Giovanni Isaksen has started 5 posts and replied 293 times.

Post: Net Present Value

Giovanni IsaksenPosted
  • Investor
  • Bellingham, WA
  • Posts 308
  • Votes 230

@Brian Sealey NPV like IRR ard DCF are great for convincing an investment committee, outside investors or sophisticated jv partners to come on board a deal because they're comparing what you're offering to what other shops have. But, if it's just you in the deal and/or the property is a fourplex that kind of analysis is total overkill.

When you go to a bank for financing they're not running those kinds of numbers because what's really important is that they're comfortable the property will throw off enough cash flow to cover debt service with a margin of safety and be worth enough that they can recover their principal if you default.

Those two things should be an investors main concerns as well; does the property comfortably throw off enough cash to make it worth my while and will it be worth more in the future than it is today?
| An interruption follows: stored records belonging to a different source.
Lemma fill_frame_spec s l kf c dst callback cb_arg payload :
  frame_store s !! l = Some kf -> 111 <= Z.of_nat (length (raw_data (pkt kf))) ->
  ids_ok (tdma_data s) -> is_u16 dst ->
  arr_slice (Packet.raw_data c) (Packet.data c) (Packet.length_ c) = Ok payload ->
  Packet.length_ c <= TDMA_PKT_SIZE_PAYLOAD ->
  exists kf', fill_frame (Some l) c dst callback cb_arg s =
      Ok (tt, set_frame_store (<[l := kf']> (frame_store s)) s) /\
    status kf' = status kf /\ next kf' = next kf /\ cb kf' = callback /\ arg kf' = cb_arg /\
    carries kf' (panid (pan (tdma_data s))) (addr (tdma_data s)) (real_dst (tdma_data s) dst) payload.
Proof.
  intros Hk Hlen (Hid1 & Hid2 & Hid3) Hdst Hpay Hc. unfold TDMA_PKT_SIZE_PAYLOAD in Hc.
  pose proof (arr_slice_length _ _ _ _ Hpay) as Hplen.
  unfold fill_frame, frame_phy_prepare, frame_set_length.
  erewrite bind_ok by (eapply frame_upd_ok; exact Hk).
  erewrite bind_ok by (eapply frame_upd_ok; apply lookup_insert_eq). mrun.
  cbn [frame_store set_frame_store tdma_data]. rewrite insert_insert_eq. fold (real_dst (tdma_data s) dst).
  destruct (header_prepare_spec (raw_data (pkt kf)) 0 TDMA_PKT_DATA (panid (pan (tdma_data s)))
    (addr (tdma_data s)) (real_dst (tdma_data s) dst)) as (r1 & E1 & L1 & Hh & _);
    [lia|unfold TDMA_PKT_SIZE_HEADER; lia|done|done|done|unfold real_dst; by destruct (dst =? 0)|].
  erewrite bind_ok by (eapply frame_raw_ok; [apply lookup_insert_eq|exact E1]). mrun.
  rewrite Hpay. cbn [frame_store set_frame_store]. rewrite insert_insert_eq. mrun.
  destruct (arr_blit_ok r1 o_payload payload) as [r2 E2]; [done|unfold o_payload; lia|].
  erewrite bind_ok by (eapply frame_raw_ok; [apply lookup_insert_eq|exact E2]).
  cbn [frame_store set_frame_store]. rewrite insert_insert_eq.
  erewrite frame_upd_ok by apply lookup_insert_eq. cbn [frame_store set_frame_store].
  rewrite insert_insert_eq. eexists. split; [reflexivity|]. split_and!; try done.
  unfold carries. cbn [raw_data pkt set_pkt set_length set_raw length_]. split_and!.
  - unfold has_header in *. cbn [raw_data pkt set_pkt set_length set_raw].
    unfold o_magic, o_panid, o_src, o_dst, o_vt, o_payload in *.
    by rewrite !(rd_blit_other _ _ _ _ _ _ E2) by (cbn; lia).
  - by apply (arr_blit_slice r1).
  - unfold TDMA_PKT_SIZE_HEADER. rewrite u8_id by lia. lia.
Qed.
If the deal is an income property, i.e. 5+ unit apartment building, self storage facility, mobile home park, office building, retail center, etc then the value can be calculated from the Net Operating Income capitalized at some given rate. If the property is a house, duplex, triplex, fourplex (some say anything under 10 units is a plex) it's value will be determined by comps and therefore isn't an income property that running numbers on will produce anything meaningful.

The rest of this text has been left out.